However, some congressmen and government officials have suggested postponing the election due to the COVID-19 pandemic in the Philippines. Sherriff Abas, the chairman of the commission, said that it has not entered their minds, that the terms are fixed, adding that they are planning on having the vote done on two days. Postponement would only be possible if Congress passes a law permitting such, and if it is approved by the people in a plebiscite. The commission has no part in scheduling the election outside from what is mandated by the constitution.

A group called Coalition for Life and Democracy petitioned the commission to postpone the elections due to ongoing pandemic. The group conceded that only Congress can postpone the election, and that their petition contained different dates to hold the election: the body of the petition called for it to be rescheduled to May 2023. but the prayer in it called for it to be held in May 2025. Another petition that would affect the election's date was filed on December 31 by the Cusi wing of the PDP–Laban. Their petition aimed to re-open the filling of candidacies, and to suspend the printing of ballots. The commission tackled both petitions, and announced that both were unanimously dismissed on January 12.

Postponement of the Bangsamoro Parliament election 

In November 2020, the 80-person Bangsamoro Parliament passed a resolution urging Congress to extend the transition from June 2022 to 2025. If Congress agrees, no election shall be held. By July 2021, senator Juan Miguel Zubiri said that postponing the Bangsamoro election to 2025 is likely. In September, the Senate passed a bill postponing the election to 2025. A few days later, the House of Representatives passed their own version of the bill. As the two bills are different, it had to be reconciled before being sent to the President Duterte for his signature. Conference committee approved the Senate version, giving the winner of the 2022 presidential election the power of appointing the next transitional parliament. Duterte then signed the bill into law, postponing the election to 2025.

Electoral system 

In the Philippines, congressional and local elections, excluding regional and barangay levels, have been synchronized to be held on the second Monday of May every three years, starting in 1992. Presidents and vice presidents have six-year terms, so these are only elected on even-numbered years (1992, 1998, and so on). On election days where there the presidency is not on the ballot, these are called midterm elections, and occur on odd-numbered years (1995, 2001, and so on).

Every position has a separate ballot question, and is voted separately. Since 2010, general elections have been automated, and voters have to shade the oval of the candidate nearest to their choice. For executive positions, it is done via the first-past-the-post voting (FPTP) system, where the voter has one choice. For elections to the Senate and local legislatures, it is via multiple non-transferable vote, where the voter has x number of choices depending on the number of seats up for election (12 in the case of the Senate), and the x candidates with the highest number of votes win. For elections to the House of Representatives, the voter has two votes, one vote is via FPTP, and the other is done via a modified party-list proportional representation system.

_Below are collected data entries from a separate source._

Lemma addTypeToVariable_keeps_variables tc varPos left right :
  respects (fun s s' => variables s' = variables s)
    (addTypeToVariable tc varPos left right).
Proof. unfold addTypeToVariable. repeat variables_step. Qed.

Lemma recordCallArguments_keeps_variables tc funcDeclPos args :
  forall i, respects (fun s s' => variables s' = variables s)
              (recordCallArguments tc funcDeclPos i args).
Proof.
  induction args as [|arg args IH]; intros i; cbn [recordCallArguments].
  - variables_step.
  - apply respects_bind; [apply (keeps_trans variables)| |intros ?; apply IH].
    unfold recordCallArgument. repeat variables_step.
Qed.

Lemma visitCallExpression_keeps_variables tc call :
  respects (fun s s' => variables s' = variables s) (visitCallExpression tc call).
Proof.
  unfold visitCallExpression.
  repeat first [ apply recordCallArguments_keeps_variables | variables_step ].
Qed.

Lemma visitReturnStatement_keeps_variables tc ancestors ret_ :
  respects (fun s s' => variables s' = variables s)
    (visitReturnStatement tc ancestors ret_).
Proof. unfold visitReturnStatement. repeat variables_step. Qed.

Lemma visitVariableDeclarationName_keeps_variables tc ancestors varPos node varDecl :
  respects (fun s s' => variables s' = variables s)
    (visitVariableDeclarationName tc ancestors varPos node varDecl).
Proof.
  unfold visitVariableDeclarationName, pushPromise.
  repeat first [ apply addTypeToVariable_keeps_variables | variables_step ].
Qed.

Lemma visitParameterName_keeps_variables tc ancestors varPos node :
  respects (fun s s' => variables s' = variables s)
    (visitParameterName tc ancestors varPos node).
Proof.
  unfold visitParameterName.
  repeat first [ apply addTypeToVariable_keeps_variables | variables_step ].
Qed.

Lemma visitAssignmentTarget_keeps_variables tc varPos node binExpr :
  respects (fun s s' => variables s' = variables s)
    (visitAssignmentTarget tc varPos node binExpr).
Proof.
  unfold visitAssignmentTarget.
  repeat first [ apply addTypeToVariable_keeps_variables | variables_step ].
Qed.

Lemma visitPropertyAccessTarget_keeps_variables tc ancestors varPos node propAccess :
  respects (fun s s' => variables s' = variables s)
    (visitPropertyAccessTarget tc ancestors varPos node propAccess).
Proof.
  unfold visitPropertyAccessTarget, pushPromise. repeat variables_step.
Qed.
(** The values of the selector's options are distinct exactly when no row
    of the frame has the site "ALL"; such a site doubles the value "ALL". *)
Theorem dropdown_values_distinct_iff_no_site_named_all (csv : DataFrame) :
  NoDup (map opt_value (dropdown_options (startup csv)))
  <-> forall r, In r csv -> Launch_Site r <> "ALL".
Proof.
  destruct (launch_sites_are_the_sites_of_the_frame csv) as [Hn Hi].
  unfold dropdown_options. simpl map. rewrite map_map. simpl.
  rewrite map_id. split.
  - intros Hnd r Hr E. inversion Hnd as [|? ? Hnot _]; subst.
    apply Hnot. apply Hi. exists r. auto.
  - intros Hno. constructor; [|exact Hn].
    intros Hin. apply Hi in Hin. destruct Hin as (r & Hr & E).
    exact (Hno r Hr E).
Qed.

(** ** More on the pie chart *)

Lemma pie_total_site (g : Globals) (s : string) :
  s <> "ALL" ->
  pie_total (figure_of (update_pie_chart s) g) = count_rows (at_site s) (spacex_df g).
Proof.
  intros Hs. rewrite (pie_site_figure g s Hs). unfold pie_total, count_rows. simpl.
  rewrite map_map. rewrite (map_ext _ snd) by reflexivity.
  destruct (value_counts_spec (map class (filter (at_site s) (spacex_df g))))
    as (_ & Ht & _).
  rewrite Ht, length_map. reflexivity.
Qed.

(** A site the selector offers, other than the value "ALL", has a launch:
    its pie chart has a slice and a positive total. *)
Theorem offered_site_has_a_nonempty_pie (csv : DataFrame) (s : string) :
  In s (launch_sites (startup csv)) ->
  s <> "ALL" ->
  let fig := figure_of (update_pie_chart s) (startup csv) in
  0 < pie_total fig /\ pie_data fig <> [].
Proof.
  intros Hin Hs. cbv zeta.
  apply launch_sites_are_the_sites_of_the_frame in Hin.
  destruct Hin as (r & Hr & Hsite).
  assert (Hpos : 0 < pie_total (figure_of (update_pie_chart s) (startup csv))).
  { rewrite (pie_total_site _ s Hs). apply count_rows_positive.
    exists r. split; [exact Hr|]. unfold at_site. rewrite Hsite.
    apply String.eqb_refl. }
  split; [exact Hpos|].
  intros E. unfold pie_total in Hpos. rewrite E in Hpos. simpl in Hpos. lia.
Qed.

Lemma offered_site_has_a_nonempty_pie_witness :
  In "B" (launch_sites (startup example_df))
  /\ "B" <> "ALL"
  /\ 0 < pie_total (figure_of (update_pie_chart "B") (startup example_df)).
Proof.
  assert (Hin : In "B" (launch_sites (startup example_df)))
    by (right; left; reflexivity).
  assert (Hs : "B" <> "ALL") by discriminate.
  split; [exact Hin|]. split; [exact Hs|].
  apply (offered_site_has_a_nonempty_pie example_df "B" Hin Hs).
Defined.

(** The "Success" slice of a site's own pie chart and the site's slice in
    the chart for all sites have the same value, and are absent together. *)
Theorem site_success_slice_agrees_with_all_sites_pie
    (g : Globals) (s : string) (c : nat) :
  s <> "ALL" ->
  In (LStr "Success", c) (pie_data (figure_of (update_pie_chart s) g))
  <-> In (LStr s, c) (pie_data (figure_of (update_pie_chart "ALL") g)).
Proof.
  intros Hs. rewrite (pie_site_entry g s _ c Hs), pie_all_entry.
  assert (E : count_rows (fun r => at_site s r && Z.eqb (class r) 1) (spacex_df g)
              = count_rows (fun r => is_success r && at_site s r) (spacex_df g)).
  { unfold count_rows. f_equal. apply filter_ext. intros r.
    unfold is_success. apply andb_comm. }
  split.
  - intros (k & Hk & Hc). symmetry in Hk. apply replace_class_success in Hk.
    subst k. rewrite <- E. exact Hc.
  - intros Hc. exists 1%Z. split; [reflexivity|]. rewrite E. exact Hc.
Qed.

Lemma site_success_slice_agrees_with_all_sites_pie_witness :
  "A" <> "ALL"
  /\ (In (LStr "Success", 1) (pie_data (figure_of (update_pie_chart "A") (startup example_df)))
      <-> In (LStr "A", 1) (pie_data (figure_of (update_pie_chart "ALL") (startup example_df)))).
Proof.
  assert (Hs : "A" <> "ALL") by discriminate.
  split; [exact Hs|].
  apply (site_success_slice_agrees_with_all_sites_pie (startup example_df) "A" 1 Hs).
Defined.

(** In the pie chart for all sites the slices come in ascending order of
    site name. *)
Theorem pie_all_slices_sorted_by_site (g : Globals) :
  exists sites,
    pie_names (figure_of (update_pie_chart "ALL") g) = map LStr sites
    /\ StronglySorted str_lt sites.
Proof.
  eexists. split; [apply pie_all_names|].
  apply (groupby_size_spec (map Launch_Site (filter is_success (spacex_df g)))).
Qed.

Lemma sorted_map {A B : Type} (R : B -> B -> Prop) (f : A -> B) (l : list A) :
  Sorted (fun a b => R (f a) (f b)) l -> Sorted R (map f l).
Proof.
  induction 1 as [|a l _ IH Hhd]; simpl; constructor; [exact IH|].
  destruct Hhd; simpl; constructor. assumption.
Qed.

(** In a site's pie chart the slice with the larger value comes first. *)
Theorem pie_site_slices_by_descending_value (g : Globals) (s : string) :
  s <> "ALL" ->
  Sorted (fun a b => b <= a) (map snd (pie_data (figure_of (update_pie_chart s) g))).
Proof.
  intros Hs. rewrite (pie_site_figure g s Hs). simpl.
  rewrite map_map. rewrite (map_ext _ snd) by reflexivity.
  apply sorted_map. apply vc_sort_descending.
Qed.

Lemma pie_site_slices_by_descending_value_witness :
  "A" <> "ALL"
  /\ Sorted (fun a b => b <= a)
       (map snd (pie_data (figure_of (update_pie_chart "A") (startup example_df)))).
Proof.
  assert (Hs : "A" <> "ALL") by discriminate.
  split; [exact Hs|].
  apply (pie_site_slices_by_descending_value (startup example_df) "A" Hs).
Defined.

(** On a frame whose classes are 0 or 1 a site's pie chart has at most two
    slices. *)
Theorem pie_site_has_at_most_two_slices (g : Globals) (s : string) :
  s <> "ALL" ->
  binary_classes (spacex_df g) ->
  length (pie_data (figure_of (update_pie_chart s) g)) <= 2.
Proof.
  intros Hs Hbin.
  set (fig := figure_of (update_pie_chart s) g).
  assert (Hnd : NoDup (pie_names fig)).
  { unfold fig. rewrite (pie_site_figure g s Hs). unfold pie_names. simpl.
    rewrite map_map.
    rewrite (map_ext _ (fun e => replace_class (fst e))) by reflexivity.
    rewrite <- map_map. apply nodup_map_injective; [apply replace_class_injective|].
    apply (value_counts_spec (map class (filter (at_site s) (spacex_df g)))). }
  assert (Hincl : incl (pie_names fig) [LStr "Success"; LStr "Failure"]).
  { intros l Hl. unfold pie_names in Hl. apply in_map_iff in Hl.
    destruct Hl as ([l' c] & E & Hin). simpl in E. subst l'.
    apply (pie_site_entry g s l c Hs) in Hin.
    destruct Hin as (k & -> & -> & Hpos).
    apply rows_with_class in Hpos. destruct Hpos as (r & Hr & _ & Hk).
    unfold binary_classes in Hbin. rewrite Forall_forall in Hbin.
    destruct (Hbin r Hr) as [H0|H1].
    - right. left. rewrite <- Hk, H0. reflexivity.
    - left. rewrite <- Hk, H1. reflexivity. }
  pose proof (NoDup_incl_length Hnd Hincl) as Hlen.
  unfold pie_names in Hlen. rewrite length_map in Hlen. exact Hlen.
Qed.

Lemma pie_site_has_at_most_two_slices_witness :
  "A" <> "ALL"
  /\ binary_classes (spacex_df (startup example_df))
  /\ length (pie_data (figure_of (update_pie_chart "A") (startup example_df))) <= 2.
Proof.
  assert (Hs : "A" <> "ALL") by discriminate.
  assert (Hbin : binary_classes (spacex_df (startup example_df))).
  { unfold binary_classes. simpl.
    repeat (constructor; [(left; reflexivity) || (right; reflexivity)|]).
    constructor. }
  split; [exact Hs|]. split; [exact Hbin|].
  apply (pie_site_has_at_most_two_slices (startup example_df) "A" Hs Hbin).
Defined.

(** The pie chart for all sites has no slice exactly when no row of the
    frame has class 1. *)
Theorem pie_all_empty_iff_no_success (g : Globals) :
  pie_data (figure_of (update_pie_chart "ALL") g) = []
  <-> forall r, In r (spacex_df g) -> class r <> 1%Z.
Proof.
  split.
  - intros E r Hr Hc.
    assert (Hin : In (LStr (Launch_Site r),
                      count_rows (fun x => is_success x && at_site (Launch_Site r) x)
                                 (spacex_df g))
                     (pie_data (figure_of (update_pie_chart "ALL") g))).
    { apply pie_all_entry. split; [reflexivity|].
      apply count_rows_positive. exists r. split; [exact Hr|].
      unfold is_success, at_site. rewrite Hc, String.eqb_refl. reflexivity. }
    rewrite E in Hin. exact Hin.
  - intros Hno.
    destruct (pie_data (figure_of (update_pie_chart "ALL") g)) as [|[l c] t] eqn:E;
      [reflexivity|]. exfalso.
    assert (Hin : In (l, c) (pie_data (figure_of (update_pie_chart "ALL") g)))
      by (rewrite E; left; reflexivity).
    destruct l as [site|z].
    + apply pie_all_entry in Hin. destruct Hin as (Hc & Hpos).
      rewrite Hc in Hpos. apply count_rows_positive in Hpos. destruct Hpos as (r & Hr & Hp).
      apply andb_true_iff in Hp. destruct Hp as [H1 _].
      apply Z.eqb_eq in H1. exact (Hno r Hr H1).
    + rewrite pie_all_figure in Hin. simpl in Hin.
      apply in_map_iff in Hin. destruct Hin as (e & Heq & _). discriminate.
Qed.

(** ** More on the scatter chart *)

(** Narrowing the payload range only removes rows: the chart for a range
    inside another is the chart for the outer range restricted to the inner
    one, rows in the same order. *)
Theorem narrower_range_restricts_the_wider_chart
    (g : Globals) (s : string) (lo hi lo' hi' : Q) :
  (lo' <= lo)%Q -> (hi <= hi')%Q ->
  let inner := sc_data (figure_of (update_scatter s (lo, hi)) g) in
  let outer := sc_data (figure_of (update_scatter s (lo', hi')) g) in
  inner = filter (fun r => Qle_bool lo (Payload_Mass r)
                           && Qle_bool (Payload_Mass r) hi) outer
  /\ incl inner outer
  /\ length inner <= length outer.
Proof.
  intros Hlo Hhi. cbv zeta. rewrite !update_scatter_rows.
  assert (E : filter (in_view s lo hi) (spacex_df g)
              = filter (fun r => Qle_bool lo (Payload_Mass r)
                                 && Qle_bool (Payload_Mass r) hi)
                  (filter (in_view s lo' hi') (spacex_df g))).
  { rewrite filter_filter. apply filter_ext. intros r. unfold in_view.
    destruct (Qle_bool lo (Payload_Mass r)) eqn:E1;
      [|simpl; rewrite andb_false_r; reflexivity].
    destruct (Qle_bool (Payload_Mass r) hi) eqn:E2;
      [|simpl; rewrite andb_false_r; reflexivity].
    apply Qle_bool_iff in E1, E2.
    assert (H1 : Qle_bool lo' (Payload_Mass r) = true)
      by (apply Qle_bool_iff; apply Qle_trans with lo; assumption).
    assert (H2 : Qle_bool (Payload_Mass r) hi' = true)
      by (apply Qle_bool_iff; apply Qle_trans with hi; assumption).
    rewrite H1, H2. simpl. rewrite andb_true_r. reflexivity. }
  split; [exact E|]. split.
  - rewrite E. intros r Hr. apply filter_In in Hr. tauto.
  - rewrite E. apply filter_length_le.
Qed.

Elections are organized, run, and adjudicated by the Commission on Elections (COMELEC), an independent governmental body, with appeals under certain conditions allowed to the Regional Trial Courts, the Congress of the Philippines, or the Supreme Court of the Philippines sitting as the House of Representatives Electoral Tribunal, the Senate Electoral Tribunal, or the Presidential Electoral Tribunal.

Calendar
This is the latest published calendar by COMELEC:

Timetable

Ballot printing was initially scheduled to start on January 15, 2022. However, technical issues hounded the printing, and the commission postponed it to January 17, and then to January 19. The commission started printing ballots on January 20, 2022.

Parties and coalitions 

As this is a presidential election year, presidential candidates may endorse a running mate for vice president, a senatorial slate, district and party-list representatives, and local officials, who may not be of the same party or coalition as him/her. Political parties in the Philippines have been described as "temporary political alliances", or argued that there are no parties at all, just "fan clubs of politicians". Party-switching is not uncommon. The dependence of parties on personalities instead of issues is seen as a factor on why this is so.

Parties and seats held prior to the elections 
The following table is sorted by which national party holds the presidency, vice presidency, number of House of Representatives (House) seats, then the number of Senate seats.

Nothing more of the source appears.